I’ve never used Tailwind before, but this has got me interested in taking a course on it. Given that it will be a native part of Cwicly, a lot of other people in my position might do the same. If Tailwind can help people make websites faster, with more efficient code, and better designs that improve the user experience, then it’ll be worth the effort to learn.

This is pure GOLD. Something I have only been dreaming of for many years. Now to dig out my LTD! :slight_smile:

This is a really exciting time. The execution of the tailwind integration looks incredible and seems a lot more elegant than the likes of Pinegrow (which is still a great product!).

I predominantly build fully custom themes using Roots Sage and Bedrock, but am now going to be using Cwicly to execute the vast majority of new builds from now on.

I can’t wait to start using it. A huge thanks and congrats to Louis and the whole Cwicly team, you are creating THE solution for an advanced visual builder for WordPress. I can’t express how impressed and grateful I am with what you’ve done so far, and what is on the horizon.


@izzy I worked with Pinegrow as well before finding Cwicly. Unfortunately I ran into too many obstacles (with Pinegrow) and it didn’t suit me. Cwicly and the engagement of the dev team are particularly refreshing. The Tailwind integration is quite an accomplishment to say the least.

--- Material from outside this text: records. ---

Lemma voice_parameters_witness :
  Speech.getVoiceConfig "excited"
  = Own {| rate := 12#10; pitch := 13#10; volume := 10#10;
           gender := "female"; accent := "us" |}
  /\ (volume {| rate := 12#10; pitch := 13#10; volume := 10#10;
                gender := "female"; accent := "us" |} <= 1)%Q.
Proof.
  split; [reflexivity|].
  exact (proj2 (proj2 (proj2 (proj2 (proj2
    (voice_parameters_are_in_range "excited" _ eq_refl)))))).
Defined.

Lemma selectVoice_witness :
  Voices.selectVoice Voices.ascii_lower
    [ {| Voices.name := lit "Amelie"; Voices.lang := lit "fr-FR" |};
      {| Voices.name := lit "Daniel"; Voices.lang := lit "en-GB" |} ]
    (lit "female") (lit "us")
  = Some {| Voices.name := lit "Daniel"; Voices.lang := lit "en-GB" |}
  /\ Voices.english
       {| Voices.name := lit "Daniel"; Voices.lang := lit "en-GB" |} = true.
Proof.
  split; [reflexivity|].
  exact (proj2 (proj1 (proj2
    (selectVoice_picks_an_available_voice Voices.ascii_lower
       [ {| Voices.name := lit "Amelie"; Voices.lang := lit "fr-FR" |};
         {| Voices.name := lit "Daniel"; Voices.lang := lit "en-GB" |} ]
       (lit "female") (lit "us"))) _ eq_refl) eq_refl).
Defined.

(** ** Record and upload *)

Lemma startsWith_prefix (p s : jsstring) :
  Text.startsWith p s = true -> exists r, s = p ++ r.
Proof.
  revert s. induction p as [|a p IH]; intros s; cbn.
  - intros _. now exists s.
  - destruct s as [|b s]; [discriminate|].
    intro H. apply andb_true_iff in H as [E H].
    apply N.eqb_eq in E as ->. destruct (IH s H) as (r & ->). now exists r.
Qed.

(** A pattern with a code unit the text lacks does not occur in it. *)
Lemma replace_absent (c : N) (pat rep s : jsstring) :
  In c pat -> ~ In c s -> Text.replace pat rep s = s.
Proof.
  intros P. induction s as [|a s IH]; intro A; cbn.
  - destruct (Text.startsWith pat []) eqn:E; [|reflexivity].
    apply startsWith_prefix in E as (r & E).
    destruct pat; [contradiction|discriminate].
  - destruct (Text.startsWith pat (a :: s)) eqn:E.
    + apply startsWith_prefix in E as (r & E). exfalso. apply A.
      rewrite E. apply in_or_app. now left.
    + rewrite IH; [reflexivity|]. intro I. apply A. now right.
Qed.

Lemma base64_has_no_colon (payload : jsstring) :
  forallb Upload.is_base64 payload = true -> ~ In 58%N payload.
Proof.
  intros B I. rewrite forallb_forall in B. specialize (B _ I).
  discriminate.
Qed.

(** X17.  Round trip of [blobToBase64] for the four MIME types it knows:
    from the data URL of a blob of type audio/webm, audio/wav, audio/mp3 or
    audio/ogg, it returns exactly the base64 payload. *)
Theorem blobToBase64_strips_known_prefix (type : string) (payload : jsstring) :
  In type ["audio/webm"; "audio/wav"; "audio/mp3"; "audio/ogg"] ->
  forallb Upload.is_base64 payload = true ->
  Upload.strip_prefixes (Upload.data_url type payload) = payload.
Proof.
  intros T B. apply base64_has_no_colon in B.
  assert (R : forall pat, In 58%N pat ->
                          Text.replace pat [] payload = payload).
  { intros pat P. now apply (replace_absent 58%N). }
  unfold Upload.strip_prefixes, Upload.data_url.
  destruct T as [<-|[<-|[<-|[<-|[]]]]]; cbn; rewrite ?R; try reflexivity;
    cbn; intuition.
Qed.

Lemma blobToBase64_strips_known_prefix_witness :
  In "audio/wav" ["audio/webm"; "audio/wav"; "audio/mp3"; "audio/ogg"]
  /\ forallb Upload.is_base64 (lit "UklGRg==") = true
  /\ Upload.strip_prefixes (lit "data:audio/wav;base64,UklGRg==")
     = lit "UklGRg==".
Proof.
  split; [right; left; reflexivity|]. split; [reflexivity|].
  exact (blobToBase64_strips_known_prefix "audio/wav" (lit "UklGRg==")
           (or_intror (or_introl eq_refl)) eq_refl).
Defined.

(** X18.  The prefix is not removed for the other MIME types the recorder
    may select: for a blob of type audio/webm;codecs=opus (the recorder's
    first choice) or audio/mp4, [blobToBase64] returns the whole data URL,
    prefix included.  So whenever the platform supports
    audio/webm;codecs=opus, the recorder selects it and the text that would
    be uploaded for its blobs still starts with data:. *)
Theorem blobToBase64_keeps_other_prefixes (payload : jsstring) :
  forallb Upload.is_base64 payload = true ->
  (forall type, In type ["audio/webm;codecs=opus"; "audio/mp4"] ->
     Upload.strip_prefixes (Upload.data_url type payload)
     = Upload.data_url type payload)
  /\ (forall supported, supported "audio/webm;codecs=opus" = true ->
        Text.startsWith (lit "data:")
          (Upload.strip_prefixes
             (Upload.data_url (Microphone.selectMimeType supported) payload))
        = true).
Proof.
  intros B. apply base64_has_no_colon in B.
  assert (R : forall pat, In 58%N pat ->
                          Text.replace pat [] payload = payload).
  { intros pat P. now apply (replace_absent 58%N). }
  assert (K : forall type,
            In type ["audio/webm;codecs=opus"; "audio/mp4"] ->
            Upload.strip_prefixes (Upload.data_url type payload)
            = Upload.data_url type payload).
  { intros type T. unfold Upload.strip_prefixes, Upload.data_url.
    destruct T as [<-|[<-|[]]]; cbn; rewrite ?R; try reflexivity;
      cbn; intuition. }
  split; [exact K|]. intros supported S.
  unfold Microphone.selectMimeType, Microphone.mimeTypes. cbn [find].
  rewrite S, K; [reflexivity|now left].
Qed.

Lemma blobToBase64_keeps_other_prefixes_witness :
  forallb Upload.is_base64 (lit "GkXf") = true
  /\ Upload.strip_prefixes (lit "data:audio/mp4;base64,GkXf")
     = lit "data:audio/mp4;base64,GkXf".
Proof.
  split; [reflexivity|].
  exact (proj1 (blobToBase64_keeps_other_prefixes (lit "GkXf") eq_refl)
           "audio/mp4" (or_intror (or_introl eq_refl))).
Defined.

(** X19.  [convertSpeechToText] turns every failure into one fixed error
    and never changes the caller's state.  When reading the blob fails,
    nothing is uploaded; when the upload fails, the caller sees the same
    fixed error; otherwise the caller gets the transcript, and the request
    carried the stripped text of the data URL and the format derived from
    the blob's type. *)
Theorem convertSpeechToText_normalises_failures
  (St : Type) (x : Upload.Transfer) (blob : Recorder.Blob) (s : St) :
  let o := run (Upload.convertSpeechToText x blob) s in
  final o = s
  /\ match Upload.read x, Upload.stt x with
     | Normal url, Normal transcript =>
         result o = Normal transcript
         /\ requests (log o)
            = [Upload.ReadAsDataURL;
               Upload.PostStt (Upload.strip_prefixes url)
                              (Upload.format_of blob)]
     | Normal url, Throw _ =>
         result o = Throw "Failed to convert speech to text"
         /\ requests (log o)
            = [Upload.ReadAsDataURL;
               Upload.PostStt (Upload.strip_prefixes url)
                              (Upload.format_of blob)]
     | Throw _, _ =>
         result o = Throw "Failed to convert speech to text"
         /\ requests (log o) = [Upload.ReadAsDataURL]
     end.
Proof.
  unfold run, Upload.convertSpeechToText, Upload.blobToBase64.
  handler_unfold. destruct x as [[url|e] [t|e']]; cbn; repeat split.
Qed.
(** [RemoveChild] right after [Add] of the same node leaves
    the size and the digest of the directory [d] as they were before the
    [Add], for a node other than [d] itself in a tree without a reference
    cycle: the walks above [d] do not come back to [d] or to its hash
    object, and the walk of the [Add] touches neither the node nor its
    hash object.  (A sequence that ends with no children does not bring
    the digest back in general: [Add] over an existing name folds nothing
    out.) *)
Theorem Add_RemoveChild_roundtrip (fuel fuel' : nat) (σ : Heap) (d : daddr)
    (dir : Directory) (m : gmap string hashptr) (nd : Node) (nm : string)
    (sz : Z) (hq hp : haddr) (a b : digest) :
  dirs σ !! d = Some dir → children dir = Some m → hash dir = Some hp →
  hashes σ !! hp = Some a → 0 ≤ size dir < 2 ^ 64 →
  nodeInfo σ nd = Some (nm, sz, Some hq) → hashes σ !! hq = Some b →
  nd ≠ NDir d →
  let σ1 := (Add index rangeMap (S fuel) d nd σ).1 in
  let σ2 := (RemoveChild index rangeMap (S fuel') d nd σ1).1 in
  untouched σ (tail (newVisits σ σ1)) (NDir d) hp →
  untouched σ (newVisits σ σ1) nd hq →
  untouched σ (tail (newVisits σ1 σ2)) (NDir d) hp →
  dirSize σ2 d = dirSize σ d ∧ dirDigest σ2 d = dirDigest σ d.
Proof.
  intros Hd Hc Hh Ha Hrange Hi Hb Hne σ1 σ2.
  assert (Hsz0 : dirSize σ d = Some (size dir)) by (unfold dirSize; by rewrite Hd).
  assert (Hdg0 : dirDigest σ d = Some a).
  { unfold dirDigest. rewrite Hd. simpl. rewrite Hh. simpl. done. }
  rewrite Hsz0, Hdg0.
  set (m1 := <[nm := Some hq]> m) in *.
  set (σa := (putDir d (withChildren dir m1) σ).1).
  assert (Hda : dirs σa !! d = Some (withChildren dir m1)).
  { simpl. apply lookup_insert_eq. }
  assert (Hia : nodeInfo σa nd = Some (nm, sz, Some hq)).
  { unfold σa. by rewrite (nodeInfo_putDir _ _ dir). }
  assert (Hdha : ∀ y, dhash σa y = dhash σ y).
  { intros y. unfold dhash. simpl. destruct (decide (y = d)) as [->|].
    - by rewrite lookup_insert_eq, Hd.
    - by rewrite lookup_insert_ne. }
  assert (E1 : σ1 = (Up index (S fuel) d
                       (sizeVisit index rangeMap (λ s, wrap64 (s + sz)) (Some hq))
                       σa).1).
  { unfold σ1. by rewrite (Add_unfold _ _ _ _ _ _ _ _ _ _ _ Hd Hc Hi). }
  destruct (parent dir) as [pp|] eqn:Hp.
  - (* [d] has a parent: both walks visit it *)
    destruct (Up_sizeVisit_effect index rangeMap fuel (λ s, wrap64 (s + sz))
                hq σa d _ hp a b Hda) as (l & [V1 F1] & S1 & B1);
      [simpl; rewrite Hp; by eauto|done|done|done|].
    rewrite <- E1 in V1, F1, S1, B1.
    rewrite (newVisits_app σ σ1 (NDir d :: l)) by exact V1.
    change (tail (NDir d :: l)) with l.
    intros [Hnd Hnh] [Hnn Hnq].
    rewrite <- (ownHashes_ext σ σa) in Hnh, Hnq by exact Hdha.
    specialize (S1 Hnd). specialize (B1 Hnh).
    destruct (frame_dir _ _ _ _ _ _ F1 Hda) as (dir1 & Hd1 & Hh1 & Hc1 & _ & Hp1).
    assert (Hs1 : size dir1 = wrap64 (size dir + sz)).
    { unfold dirSize in S1. rewrite Hd1 in S1. simpl in S1. congruence. }
    assert (Hi1 : nodeInfo σ1 nd = Some (nm, sz, Some hq)).
    { rewrite <- Hia. apply (nodeInfo_frame _ _ _ _ _ F1).
      intros e -> He. by apply Hnn. }
    assert (Hb1 : hashes σ1 !! hq = Some b).
    { by rewrite (frame_bytes _ _ _ _ F1 hq Hnq). }
    assert (Hx1 : m1 !! nm = Some (Some hq)) by apply lookup_insert_eq.
    simpl in Hc1, Hh1, Hp1.
    destruct (RemoveChild_unfold index rangeMap (S fuel') σ1 d dir1 m1 _ nd nm
                sz (Some hq) Hd1 Hc1 Hx1 Hi1 Hne)
      as (σc & E2 & Hdc & Hhc & Hvc & Hdhc & _).
    unfold σ2. rewrite E2, removeVisit_sizeVisit.
    destruct (Up_sizeVisit_effect index rangeMap fuel' (λ s, wrap64 (s - sz))
                hq σc d _ hp
                (if decide (length a = length b) then xorBytes a b else a) b
                Hdc) as (l' & [V2 F2] & S2 & B2);
      [simpl; apply Hp1; rewrite Hp; by eauto|simpl; congruence
      |by rewrite Hhc|by rewrite Hhc|].
    set (σe := (Up index (S fuel') d
                  (sizeVisit index rangeMap (λ s, wrap64 (s - sz)) (Some hq))
                  σc).1) in *.
    rewrite (newVisits_app σ1 _ (NDir d :: l')) by (by rewrite <- Hvc).
    change (tail (NDir d :: l')) with l'. intros [Hnd' Hnh'].
    assert (Hdhc' : ∀ y, dhash σc y = dhash σ y).
    { intros y. by rewrite Hdhc, (frame_dhash _ _ _ _ y F1). }
    rewrite <- (ownHashes_ext σ σc) in Hnh' by exact Hdhc'.
    specialize (S2 Hnd'). specialize (B2 Hnh').
    split.
    + rewrite S2. simpl. rewrite Hs1. by rewrite wrap64_add_sub.
    + destruct (frame_dir _ _ _ _ _ _ F2 Hdc) as (dir2 & Hd2 & Hh2 & _).
      unfold dirDigest. rewrite Hd2. simpl. rewrite Hh2. simpl.
      rewrite Hh1, Hh. simpl. rewrite B2. f_equal.
      destruct (decide (length a = length b)) as [Hl|Hl].
      * rewrite decide_True by (by rewrite xorBytes_length).
        by apply xorBytes_involutive.
      * by rewrite decide_False.
  - (* [d] is a root: neither walk visits anything *)
    assert (E1' : σ1 = σa).
    { rewrite E1. by rewrite (Up_root _ _ _ _ _ _ Hda). }
    rewrite E1'. intros _ _.
    assert (Hx1 : m1 !! nm = Some (Some hq)) by apply lookup_insert_eq.
    destruct (RemoveChild_unfold index rangeMap (S fuel') σa d _ m1 _ nd nm
                sz (Some hq) Hda eq_refl Hx1 Hia Hne)
      as (σc & E2 & Hdc & Hhc & Hvc & Hdhc & _).
    unfold σ2. rewrite E1', E2. rewrite (Up_root _ _ _ _ _ _ Hdc) by done.
    intros _. simpl. split.
    + unfold dirSize. by rewrite Hdc.
    + unfold dirDigest. rewrite Hdc. simpl. rewrite Hh. simpl.
      by rewrite Hhc.
Qed.

(** ** The wire codec *)

Section Codec.

Variable MarshalBinary : Time → outcome (list N).
Variable UnmarshalBinary : list N → outcome Time.

(** The state in which the loop over the names starts: two new hash
    objects and every field of [d] overwritten. *)
Lemma FromProto_loop (σ : Heap) (d : daddr) (dir : Directory)
    (pnd : wire.Node) (t : Time) :
  dirs σ !! d = Some dir →
  UnmarshalBinary (wire.ModTime pnd) = Ok t →
  ∃ σ' pa ha,
        dirs σ' !! d = Some (mkDirectory (wire.Name pnd) (wire.NodeSize pnd) t
                               (Some pa) (Some ha) (Some ∅) (wire.ID pnd)) ∧
        FromProto UnmarshalBinary d pnd σ =
          fromNames d (wire.GetLinks (wire.Directory' pnd)) 0
                    (wire.GetNames (wire.Directory' pnd)) σ'.
Proof.
  intros Hd Ht. unfold FromProto, bind, lift. rewrite Ht.
  unfold getDir. rewrite Hd. simpl. eexists _, _, _. split; [|reflexivity].
  simpl. by rewrite lookup_insert_eq.
Qed.

Lemma fromNames_in_range (σ : Heap) (d : daddr) (dir : Directory)
    (l : digest) (ls : list digest) (n : string) (ns : list string) :
  dirs σ !! d = Some dir →
  fromNames d (l :: ls) 0 (n :: ns) σ = (σ, Err (MalformedInput (name dir))).
Proof.
  intros Hd. simpl. unfold bind, getDir. by rewrite Hd.
Qed.

Lemma FromProto_in_range (σ : Heap) (d : daddr) (dir : Directory)
    (pnd : wire.Node) (t : Time) l ls n ns :
  dirs σ !! d = Some dir →
  UnmarshalBinary (wire.ModTime pnd) = Ok t →
  wire.GetLinks (wire.Directory' pnd) = l :: ls →
  wire.GetNames (wire.Directory' pnd) = n :: ns →
  (FromProto UnmarshalBinary d pnd σ).2 = Err (MalformedInput (wire.Name pnd)).
Proof.
  intros Hd Ht Hl Hn.
  destruct (FromProto_loop σ d dir pnd t Hd Ht) as (σ' & pa & ha & Hd' & ->).
  rewrite Hl, Hn. by rewrite (fromNames_in_range _ _ _ _ _ _ _ Hd').
Qed.

(** C4. What [FromProto] does with the two sequences (the mod-time being
    decodable): with no names it succeeds whatever the links are, also
    when their number differs; with at least one name and at least one
    link it returns the malformed-input error, also when the two
    sequences have the same length; with names and no link it panics on
    [links[0]].  The bounds check is the wrong way round. *)
Theorem FromProto_length_check (σ : Heap) (d : daddr) (dir : Directory)
    (pnd : wire.Node) (t : Time) :
  dirs σ !! d = Some dir →
  UnmarshalBinary (wire.ModTime pnd) = Ok t →
  let links := wire.GetLinks (wire.Directory' pnd) in
  let names := wire.GetNames (wire.Directory' pnd) in
  let r := (FromProto UnmarshalBinary d pnd σ).2 in
  (names = [] → r = Ok tt) ∧
  (names ≠ [] → links ≠ [] → r = Err (MalformedInput (wire.Name pnd))) ∧
  (names ≠ [] → links = [] → r = Panic).
Proof.
  intros Hd Ht links names r. subst r. repeat split.
  - intros Hn. destruct (FromProto_loop σ d dir pnd t Hd Ht) as (σ' & pa & ha & _ & ->).
    fold names. by rewrite Hn.
  - intros Hn Hl. destruct names as [|n ns] eqn:En; [done|].
    destruct links as [|l ls] eqn:El; [done|].
    by eapply FromProto_in_range.
  - intros Hn Hl. destruct (FromProto_loop σ d dir pnd t Hd Ht) as (σ' & pa & ha & _ & ->).
    fold names links. rewrite Hl. by destruct names.
Qed.

Lemma collectLinks_cons (σ σ' : Heap) nm link rest r :
  collectLinks ((nm, link) :: rest) σ = (σ', Ok r) →
  ∃ bs ls ns, r = (bs :: ls, nm :: ns).
Proof.
  simpl. unfold bind.
  destruct (getHash link σ) as [σ1 [bs| | |]]; try done.
  destruct (collectLinks rest σ1) as [σ2 [[ls ns]| | |]]; try done.
  intros [= _ <-]. by eauto.
Qed.

Lemma ToProto_children (σ σ' : Heap) (d : daddr) (dir : Directory) m e es
    (msg : wire.Node) :
  dirs σ !! d = Some dir →
  children dir = Some m →
  rangeMap m = e :: es →
  ToProto rangeMap MarshalBinary d σ = (σ', Ok msg) →
  (∃ l ls n ns, wire.GetLinks (wire.Directory' msg) = l :: ls ∧
                wire.GetNames (wire.Directory' msg) = n :: ns) ∧
  wire.Name msg = name dir ∧
  MarshalBinary (modTime dir) = Ok (wire.ModTime msg).
Proof.
  intros Hd Hc Hr. unfold ToProto, bind, getDir, lift. rewrite Hd, Hc. simpl.
  rewrite Hr. destruct e as [nm link].
  destruct (MarshalBinary (modTime dir)) as [bin| | |] eqn:Hm; try done.
  destruct (collectLinks ((nm, link) :: es) σ) as [σ1 [r| | |]] eqn:Hcl; try done.
  destruct (getHash (hash dir) σ1) as [σ2 [h| | |]]; try done.
  destruct (getHash (parent dir) σ2) as [σ3 [pb| | |]]; try done.
  intros [= _ <-]. simpl.
  destruct (collectLinks_cons _ _ _ _ _ _ Hcl) as (bs & ls & ns & ->).
  simpl. by eauto 10.
Qed.

(** C5. Encoding a directory that has at least one child and decoding the
    message again does not give the directory back: [FromProto] returns
    the malformed-input error at the first name, for every enumeration
    order of the children and every time codec that round-trips. *)
Theorem FromProto_ToProto_children (σ σ' σ2 : Heap) (d d2 : daddr)
    (dir dir2 : Directory) (m : gmap string hashptr) (msg : wire.Node) :
  (∀ m', rangeMap m' ≡ₚ map_to_list m') →
  (∀ t bs, MarshalBinary t = Ok bs → UnmarshalBinary bs = Ok t) →
  dirs σ !! d = Some dir →
  children dir = Some m →
  m ≠ ∅ →
  ToProto rangeMap MarshalBinary d σ = (σ', Ok msg) →
  dirs σ2 !! d2 = Some dir2 →
  (FromProto UnmarshalBinary d2 msg σ2).2 = Err (MalformedInput (name dir)).
Proof.
  intros Hperm Hrt Hd Hc Hne Hto Hd2.
  destruct (rangeMap m) as [|e es] eqn:Hr.
  { specialize (Hperm m). rewrite Hr in Hperm.
    symmetry in Hperm. apply Permutation_nil_r in Hperm.
    by apply map_to_list_empty_iff in Hperm. }
  destruct (ToProto_children _ _ _ _ _ _ _ _ Hd Hc Hr Hto)
    as [(l & ls & n & ns & Hl & Hn) [Hname Hm]].
  rewrite <- Hname. eapply FromProto_in_range; eauto.
Qed.

End Codec.

End Properties.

@hopscotch 100% agree with you on how amazing the engagement is from the Cwicly team. I don’t know where they find the time being such a small team managing the dev, documentation, videos, admin, support, community engagement etc. They are all super talented and hard working.


Hi there,
here some thoughts from me.

First a super BIG thank you to the Cwicly team for your work and for this update. :heart:

I really appreciate the Tailwind integration because, as mentioned several times, it greatly reduces the number of classes that need to be named. In my case, I am testing a new, simple website setup and have not created a single additional class so far.

Since class cluttering was already a big topic before the tailwind integration, I personally wouldn’t mind an additional button to toggle the block classes on and off. As in the example below, a simple button pushes the UI down quite a bit and I for one don’t feel the need to constantly check all classes. Unless I again missed to check an option :sweat_smile:


I would also prefer a somewhat sorted order of the classes. For example, the hover state is in the middle of all classes. Which doesn’t exactly make it easy to distinguish between the classes.

An alternative could be to highlight the classes that are currently active, or highlight only the specific classes in the current state, as shown below for hover.


And again, unless I missed it, I would like to be able to copy classes to another block. As far as I know, this is partially possible with shells. But what if I only want to edit that one element and not the shell? So I’m not sure if I’m looking for the ability to unpack the classes of a shell again. :thinking:

Well, that’s it for now, I’m having fun playing around with the new update. :+1:


1 Like

Hey @T-low.

I think most of your points have already been covered here, thanks for adding your thoughts too, confirming the necessity.
It would probably the best idea to create dedicated Feature Requests for it.

There is a quite powerful context (right-click) menu, which should fulfil your requirements of copying and pasting.


1 Like

Hi @Marius,
thank you for the info :+1:

Feature Requests Tailwind UI Ideas For Additions & Changes :white_check_mark:

Seems I am experiencing some problems there: Copy Pasting Classes


1 Like

That’s great @T-low.

Although separate Feature Requests for

  1. Addressing UI issue when many TW classes applied
  2. TW class order/organization and front-end output

would make more sense imo.
From my own experience in the past, merging many ideas into one topic won’t work out as anticipated.
It also can get chaotic and important things might get missed.

Just a hint, no call to action :handshake:

Well Why not @Marius, organisation is important :yum:

Feature Requests Tailwind UI Classes Clutter :white_check_mark:
Feature Requests Tailwind UI Classes Organisation & Display :white_check_mark:


@T-low these are great suggestions. Definitely worthy of feature requests.